Jannik Sinner a Roma ha incontrato un'altra grande leggenda dello sport italiano, probabilmente uno degli incontri più piacvoli di questa settimana per il numero 1 del tennis che al Foro Italico ha chiacchierato con Paolo Maldini, campione del calcio e bandiera del Milan, club per il quale fa il tifo il numero 1 della classifica ATP, che ha sconfitto nei quarti Andrey Rublev. Una chiacchierata rapida, uno scambio di battute intenso, che è partito dal calcio ed è naturalmente si è passati sul tennis, con Sinner che scherzando ha parlato anche di mamma Siglinde.

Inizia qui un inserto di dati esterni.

Lemma shared_wires_nil (a b : Wires) :
  length (shared_wires a b) = 0%nat <-> (forall w, w ∈ a -> w ∉ b).
Proof.
  unfold shared_wires. rewrite length_zero_iff_nil. split.
  - intros Hnil w Ha Hb.
    assert (Hin : w ∈ filter (fun w => w ∈ b) a) by (apply list_elem_of_filter; done).
    rewrite Hnil in Hin. by apply not_elem_of_nil in Hin.
  - intros Hd. induction a as [|x a IH]; [done|].
    rewrite filter_cons. destruct (decide (x ∈ b)) as [Hx|Hx].
    + exfalso. apply (Hd x); [apply list_elem_of_here | done].
    + apply IH. intros w Hw. apply Hd. by apply list_elem_of_further.
Qed.

Lemma init_checks_true b cw cv :
  init_checks b cw cv = true <->
  length (given_control_values cw cv) = length cw
  /\ Forall (fun v => in_False_True v = true) (given_control_values cw cv)
  /\ (forall w, w ∈ op_wires b -> w ∉ cw).
Proof.
  unfold init_checks, issubset_False_True.
  rewrite !andb_true_iff, !bool_decide_eq_true, forallb_forall,
    shared_wires_nil, List.Forall_forall.
  tauto.
Qed.

(** When a constructor call succeeds. *)
Lemma init_is_ok b cw cv ww do_queue id :
  is_ok (__init__ b cw cv ww do_queue id).2
  = bool_decide (NoDup cw) && init_checks b cw cv
    && bool_decide (NoDup (default [] ww)).
Proof.
  rewrite init_table. unfold init_checks.
  repeat (match goal with
          | |- context [negb ?x] => destruct x; cbn [negb]
          end); reflexivity.
Qed.

(** What every constructed instance satisfies. *)
Lemma constructed_inv (c : Controlled O) :
  constructed c ->
  length (control_values c) = length (control_wires c)
  /\ issubset_False_True (control_values c) = true
  /\ length (shared_wires (op_wires (base c)) (control_wires c)) = 0%nat
  /\ _name c = "C" +:+ op_name (base c)
  /\ type_of c = __new__ (base c).
Proof.
  intros (b & cw & cv & ww & dq & id & Hc).
  apply init_inv in Hc as [Hchk ->]. unfold init_checks in Hchk.
  apply andb_true_iff in Hchk as [Hchk H3].
  apply andb_true_iff in Hchk as [H1 H2].
  apply bool_decide_eq_true in H1, H3. by cbn.
Qed.

Lemma constructed_NoDup (c : Controlled O) :
  constructed c -> NoDup (control_wires c) /\ NoDup (work_wires c).
Proof.
  intros (b & cw & cv & ww & dq & id & Hc).
  destruct (init_NoDup _ _ _ _ _ _ _ Hc) as [Hcw Hww].
  apply init_inv in Hc as [_ ->]. by cbn.
Qed.

(** C3, as the constructor has it: for every construction input, building
    a Controlled fails unless the control values are as many as the
    control wires, every control value is a member of [{False, True}],
    and no base wire is a control wire. The work wires are not checked
    against the control wires or the base wires: for work wires without a
    repeated label, whether the construction fails is the same as
    without work wires. *)
Theorem init_fails_unless (b : O) (cw : list wire)
    (cv : option control_values_arg) (ww : option (list wire))
    (do_queue : bool) (id : option string) :
  (is_ok (__init__ b cw cv ww do_queue id).2 = true ->
     length (given_control_values cw cv) = length cw
     /\ Forall (fun v => in_False_True v = true) (given_control_values cw cv)
     /\ (forall w, w ∈ op_wires b -> w ∉ cw))
  /\ (NoDup (default [] ww) ->
      is_ok (__init__ b cw cv ww do_queue id).2
      = is_ok (__init__ b cw cv None do_queue id).2).
Proof.
  rewrite <- init_checks_true, !init_is_ok. split.
  - intros Hok. apply andb_true_iff in Hok as [Hok _].
    by apply andb_true_iff in Hok as [_ Hok].
  - intros Hww. rewrite (bool_decide_eq_true_2 _ Hww). cbn [from_option].
    by rewrite (bool_decide_eq_true_2 (NoDup []) NoDup_nil_2).
Qed.

End Construction.

(** C3 as it was claimed, refuted: a constructor call whose work wires
    contain the control wire and the base wire succeeds. *)
Lemma init_accepts_shared_work_wires :
  ~ (forall (b : simple_op) cw cv ww do_queue id,
       is_ok (__init__ b cw cv (Some ww) do_queue id).2 = true ->
       length (given_control_values cw cv) = length cw
       /\ Forall (fun v => exists x, v = PyBool x) (given_control_values cw cv)
       /\ (forall w, w ∈ op_wires b -> w ∉ cw)
       /\ (forall w, w ∈ ww -> w ∉ cw)
       /\ (forall w, w ∈ ww -> w ∉ op_wires b)).
Proof.
  intros H.
  destruct (H (pauli_x 1) [WInt 0] (Some (CVSeq [PyTrue])) [WInt 0; WInt 1]
              false None eq_refl) as (_ & _ & _ & Hcw & _).
  apply (Hcw (WInt 0)); apply list_elem_of_here.
Qed.

(** The amended C3 at [Controlled(PauliX(1), 0, [True], work_wires=[0, 1])]. *)
Lemma init_fails_unless_witness :
  is_ok (__init__ (pauli_x 1) [WInt 0] (Some (CVSeq [PyTrue]))
           (Some [WInt 0; WInt 1]) false None).2
  = is_ok (__init__ (pauli_x 1) [WInt 0] (Some (CVSeq [PyTrue]))
             None false None).2.
Proof.
  apply (proj2 (init_fails_unless (pauli_x 1) [WInt 0] (Some (CVSeq [PyTrue]))
                  (Some [WInt 0; WInt 1]) false None)).
  apply (bool_decide_unpack (NoDup [WInt 0; WInt 1])). exact I.
Defined.



Section Mixin.
Context {C G O : Type} `{!Scalar C} `{!Operator C G O}.

(** C10: on an instance whose type has the [ControlledOperation] mixin,
    [_inverse] reads as [False], also right after [_inverse] was assigned
    (to [True] or to anything) and right after [inv()]; the assignment and
    [inv()] act on the base operator, set the name to "C" followed by the
    name of the base, and leave the rest of the wrapper as it was. *)
Theorem inverse_always_false (c : Controlled O) :
  has_ControlledOperation (type_of c) = true ->
  _inverse c = false
  /\ _inverse (set__inverse c true) = false
  /\ _inverse (inv c) = false
  /\ (forall boolean,
        _inverse (set__inverse c boolean) = false
        /\ base (set__inverse c boolean) = op_set_inverse (base c) boolean
        /\ name (set__inverse c boolean)
           = "C" +:+ op_name (base (set__inverse c boolean))
        /\ set__inverse c boolean
           = mk_Controlled (type_of c) (op_set_inverse (base c) boolean)
               (control_wires c) (control_values c) (work_wires c)
               (name (set__inverse c boolean)) (_id c))
  /\ base (inv c) = op_inv (base c)
  /\ name (inv c) = "C" +:+ op_name (base (inv c))
  /\ inv c = mk_Controlled (type_of c) (op_inv (base c)) (control_wires c)
               (control_values c) (work_wires c) (name (inv c)) (_id c).
Proof. intros _. repeat split. Qed.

Le chiacchiere sulla finale di Champions League
Il tennista altoatesino ha chiesto a Maldini, grande appassionato di tennis, qualcosa sul calcio, si è partiti dalla finale di Coppa Italia, Lazio-Inter (Daniel figlio di Paolo Maldini è un calciatore biancoceleste), e si è finiti per parlare della finale di Champions League tra Arsenal e Paris Saint Germain: "Chi la vince?", ha chiesto Sinner a Maldini che di finali ne ha giocate, ne ha vinte tante e qualcuna l'ha pure persa: "In finale non vince sempre il più forte. L'Arsenal è una squadra forte, se gioca molto chiuso, può mettere in difficoltà il PSG".

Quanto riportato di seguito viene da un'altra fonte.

(** * Relay service: a shallow embedding of the forwarding core

    The first part embeds the application, module by module:

    - [Py]         the Python primitives the handlers rely on
                   ([str.lower], truthiness, [in] on strings, the
                   exception classes);
    - [Eff]        a state-and-exception monad for code that talks to
                   the upstream or to the database and may raise;
    - [Httpx]      what the HTTP client makes of an answer before the
                   handlers see it: the decoded body and the header
                   dictionary;
    - [Relay]      app/controllers/relay_controller.py;
    - [Pydantic], [TypedRelay]
                   app/controllers/agency_relay_controller.py and
                   app/controllers/mall_relay_controller.py;
    - [Deps]       app/controllers/dependencies.py;
    - [Schemas], [Client]
                   app/today_pickup_client and
                   app/controllers/today_pickup_agency_controller.py;
    - [SHA256], [Users]
                   app/services/user_service.py,
                   app/repositories/user_repository.py and the
                   creation route of app/controllers/user_controller.py.

    The second part states and proves the properties.

    Header dictionaries are [gmap string string]; text and raw bytes are
    both [string], a sequence of 8-bit code points. *)

From Stdlib Require Import ZArith Ascii String List Lia.
From stdpp Require Import base option list gmap strings pretty.

Set Warnings "-register-all".

(** ** Python primitives *)

Module Py.

(** [str.lower()] on one Latin-1 code point: A-Z and the accented
    capitals U+00C0..U+00DE (U+00D7, the multiplication sign, apart)
    move up by 32; everything else is unchanged. *)
Definition lower_char (c : ascii) : ascii :=
  let n := nat_of_ascii c in
  if Nat.leb 65 n && Nat.leb n 90 then ascii_of_nat (n + 32)
  else if Nat.leb 192 n && Nat.leb n 222 && negb (Nat.eqb n 215)
       then ascii_of_nat (n + 32)
  else c.

Fixpoint lower (s : string) : string :=
  match s with
  | EmptyString => EmptyString
  | String c s' => String (lower_char c) (lower s')
  end.

(** [bool(s)] for a [str] or [bytes] value. *)
Definition truthy (s : string) : bool :=
  match s with EmptyString => false | String _ _ => true end.

(** [bool(x)] for an [Optional[str]]. *)
Definition truthy_opt (x : option string) : bool :=
  match x with None => false | Some s => truthy s end.

(** [s.startswith(p)] and [sub in s]. *)
Fixpoint startswith (p s : string) : bool :=
  match p, s with
  | EmptyString, _ => true
  | String a p', String b s' => Ascii.eqb a b && startswith p' s'
  | String _ _, EmptyString => false
  end.

Fixpoint contains (sub s : string) : bool :=
  startswith sub s ||
  match s with
  | EmptyString => false
  | String _ s' => contains sub s'
  end.

(** [c.isspace()] on one Latin-1 code point. *)
Definition isspace (c : ascii) : bool :=
  let n := nat_of_ascii c in
  (Nat.leb 9 n && Nat.leb n 13) || (Nat.leb 28 n && Nat.leb n 32)
  || Nat.eqb n 133 || Nat.eqb n 160.

(** [s.split()]: the maximal runs of characters that are not
    whitespace. [split_go s] is the run [s] starts with and the runs
    after it. *)
Fixpoint split_go (s : string) : string * list string :=
  match s with
  | EmptyString => (EmptyString, [])
  | String c s' =>
      let '(w, ws) := split_go s' in
      if isspace c then (EmptyString, if truthy w then w :: ws else ws)
      else (String c w, ws)
  end.

Definition split (s : string) : list string :=
  let '(w, ws) := split_go s in
  if truthy w then w :: ws else ws.





(** [s.encode()], the UTF-8 bytes of a text: one byte for a code point
    below 128, two for the others (the text of the model has code
    points below 256). *)
Definition encode_char (c : ascii) : string :=
  let n := nat_of_ascii c in
  if Nat.ltb n 128 then String c EmptyString
  else String (ascii_of_nat (192 + n / 64))
         (String (ascii_of_nat (128 + n mod 64)) EmptyString).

Sinner replica dicendo: "La finale è sempre diversa, anche nel tennis non si sa mai. Poi in uno Slam quando giochi tre set su cinque, se la partita si allunga e aumentano le probabilità che vinca il più forte".

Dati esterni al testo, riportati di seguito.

Lemma accumulate_sums (segments : list WhisperSegment.t) (a b : Q) :
  (fst (fold_left STTService.accumulate segments (a, b))
   == a + sumQ (map STTService.segmentDuration segments))%Q
  /\ (snd (fold_left STTService.accumulate segments (a, b))
      == b + sumQ (map (fun s => STTService.segmentConfidence s
                                 * STTService.segmentDuration s) segments))%Q.
Proof.
  revert a b. induction segments as [|s l IH]; intros a b.
  - cbn. split; ring.
  - destruct (IH (a + STTService.segmentDuration s)%Q
                 (b + STTService.segmentConfidence s * STTService.segmentDuration s)%Q)
      as [H1 H2].
    cbn [fold_left map]. unfold sumQ. cbn [fold_right]. fold sumQ.
    change (STTService.accumulate (a, b) s)
      with ((a + STTService.segmentDuration s)%Q,
            (b + STTService.segmentConfidence s * STTService.segmentDuration s)%Q).
    rewrite H1, H2. unfold sumQ. split; ring.
Qed.

Lemma stored_weights (segments : list WhisperSegment.t) :
  map segmentWeight (STTService.transformSegments segments)
  = map STTService.segmentDuration segments.
Proof. unfold STTService.transformSegments. rewrite map_map. reflexivity. Qed.

Lemma stored_values (segments : list WhisperSegment.t) :
  map (fun s => (segmentValue s * segmentWeight s)%Q)
      (STTService.transformSegments segments)
  = map (fun s => (STTService.segmentConfidence s * STTService.segmentDuration s)%Q)
        segments.
Proof. unfold STTService.transformSegments. rewrite map_map. reflexivity. Qed.

Lemma Math_min_compat (a b : Q) : (a == b)%Q -> (Math_min a 1 == Math_min b 1)%Q.
Proof.
  intros E. unfold Math_min.
  destruct (Qle_bool a 1) eqn:Ea, (Qle_bool b 1) eqn:Eb; try reflexivity; try exact E.
  - apply Qle_bool_iff in Ea. rewrite E in Ea. apply Qle_bool_iff in Ea. congruence.
  - apply Qle_bool_iff in Eb. rewrite <- E in Eb. apply Qle_bool_iff in Eb. congruence.
Qed.

Lemma weighted_sum_le (l : list Segment.t) :
  (forall s, In s l -> (0 <= segmentWeight s)%Q /\ (segmentValue s <= 1)%Q) ->
  (sumQ (map (fun s => segmentValue s * segmentWeight s) l)
   <= sumQ (map segmentWeight l))%Q.
Proof.
  induction l as [|s l IH]; intros H; cbn.
  - apply Qle_refl.
  - destruct (H s (or_introl eq_refl)) as [Hw Hv].
    apply Qplus_le_compat.
    + rewrite <- (Qmult_1_l (segmentWeight s)) at 2.
      apply Qmult_le_compat_r; assumption.
    + apply IH. intros s' Hs'. apply H. right. exact Hs'.
Qed.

"Quando è troppo tesa mamma se ne va"
Poi sorridendo il numero 1 del tennis ha parlato con l'ex capitano del Milan anche della mamma Siglinde, che segue le partite del figlio in alcuni tornei e che spesso accusa la tensione. E con il sorriso Sinner ha detto: "Lei è qui a Roma, sì, anche oggi c'era. Quando vede che la partita non è stressante, resta. Poi quando è troppo tesa invece se ne va". Poi ha svelato che durante i match, evidentemente ai cambi di campo, si distrae e si guarda attorno, poi quando si ritorna a giocare. Si pensa solo a giocare.